■ WORK ORDER
Only the lines with "left" in the entries below belong in the answer; please copy them.
========================================================================
(** morecore(): refused by sbrk(), or the ring has a block of the new units. *)
Lemma morecore_ok fl live s nunits fuel : ring base start fl live s -> 1 <= nunits < 2 ^ 27 -> limit s < 2 ^ 31 -> (2 * S (length fl) <= fuel)%nat ->
  (limit s < brk s + Z.max 4096 nunits /\ morecore fuel nunits s = Some (0, s)) \/
  exists s' fl' a t, morecore fuel nunits s = Some (freep s', s') /\ freep s' <> 0 /\ ring base start fl' live s' /\ limit s' = limit s /\
    (length fl' <= S (length fl))%nat /\ (a, t) ∈ fl' /\ nunits <= t /\ kept live s s'.
Proof.
  intros Hr Hn Hlim Hfuel. unfold morecore. replace (if nunits <? 4096 then 4096 else nunits) with (Z.max 4096 nunits) by (case_match; lia).
  set (nu := Z.max 4096 nunits) in *. assert (nunits <= nu < 2 ^ 27) as Hnu by lia. unfold sbrk. rewrite s32_small by lia.
  destruct (Z.ltb_spec 0 (nu * 16)); [|lia].
  pose proof Hr as [Hc Hg Hcv Hf Hv Hfp Hst Hend].
  destruct (Z.ltb_spec (16 * limit s) (16 * brk s + nu * 16)); [left; split; [lia|done]|].
  replace ((16 * brk s + nu * 16) / 16) with (brk s + nu) by (rewrite <- (Z.mul_comm (brk s)), <- Z.mul_add_distr_r, Z.div_mul by lia; done).
  rewrite (proj2 (Z.eqb_neq _ _)) by lia. cbn [mh freep brk limit].
  set (s1 := mkMheap _ _ _ _).
  assert (forall a t, (a, t) ∈ fl \/ (a, t) ∈ live -> 1 <= t -> a <> brk s) as Hnew by (intros a t Hin Ht; pose proof (block_range _ _ _ a t Hr Hin Ht); lia).
  assert (ring base start fl ((brk s, nu) :: live) s1) as Hr1.
  { split; cbn [mh freep brk limit s1]; try done.
    - eapply hchain_ext; [|exact Hc]. intros a Ha. apply set_hdr_ne. cbn in Ha. apply elem_of_cons in Ha as [->|Ha]; [lia|].
      apply list_elem_of_In, in_map_iff in Ha as ([b t] & <- & Hb%list_elem_of_In). cbn. apply (Hnew b t); [by left|]. rewrite Forall_forall in Hf. apply (Hf _ Hb).
    - intros u. specialize (Hcv u). cbn [cover]. destruct (Z.leb_spec start u), (Z.ltb_spec u (brk s)), (Z.leb_spec (brk s) u), (Z.ltb_spec u (brk s + nu)); cbn [andb] in *; lia.
    - constructor; [cbn; rewrite set_hdr_eq; cbn; lia|]. apply Forall_forall. intros [a u] Hin. rewrite Forall_forall in Hv. destruct (Hv _ Hin) as [Hu Hs]. cbn in *. split; [done|]. rewrite set_hdr_ne; [done|]. by eapply Hnew; [right|].
    - lia. }
  destruct (free_ok fl [] (brk s) nu live s1 fuel Hr1 Hfuel) as (s' & fl' & Es & Hr' & Hb' & Hl' & Hlen & Hh & a & t & Hin & H1 & H2).
  right. exists s', fl', a, t. rewrite Es. split_and!; try done; [|lia|].
  2: { intros b k u Hbk Hu. rewrite (free_kept fl [] (brk s) nu live s1 s' Hr1 Hh b k u Hbk Hu). apply set_hdr_ne. pose proof (live_unit _ _ _ _ _ _ Hr Hbk Hu). lia. }
  pose proof (rg_freep _ _ _ _ _ Hr') as Hfp'. cbn in Hfp'. apply elem_of_cons in Hfp' as [->|Hfp']; [lia|].
  apply list_elem_of_In, in_map_iff in Hfp' as ([b u] & <- & Hb%list_elem_of_In). cbn. pose proof (ring_brk _ _ _ _ _ Hr' Hb). lia.
Qed.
========================================================================
■ REPLY
  destruct (Z.ltb_spec (16 * limit s) (16 * brk s + nu * 16)); [left; split; [lia|done]|].
      apply list_elem_of_In, in_map_iff in Ha as ([b t] & <- & Hb%list_elem_of_In). cbn. apply (Hnew b t); [by left|]. rewrite Forall_forall in Hf. apply (Hf _ Hb).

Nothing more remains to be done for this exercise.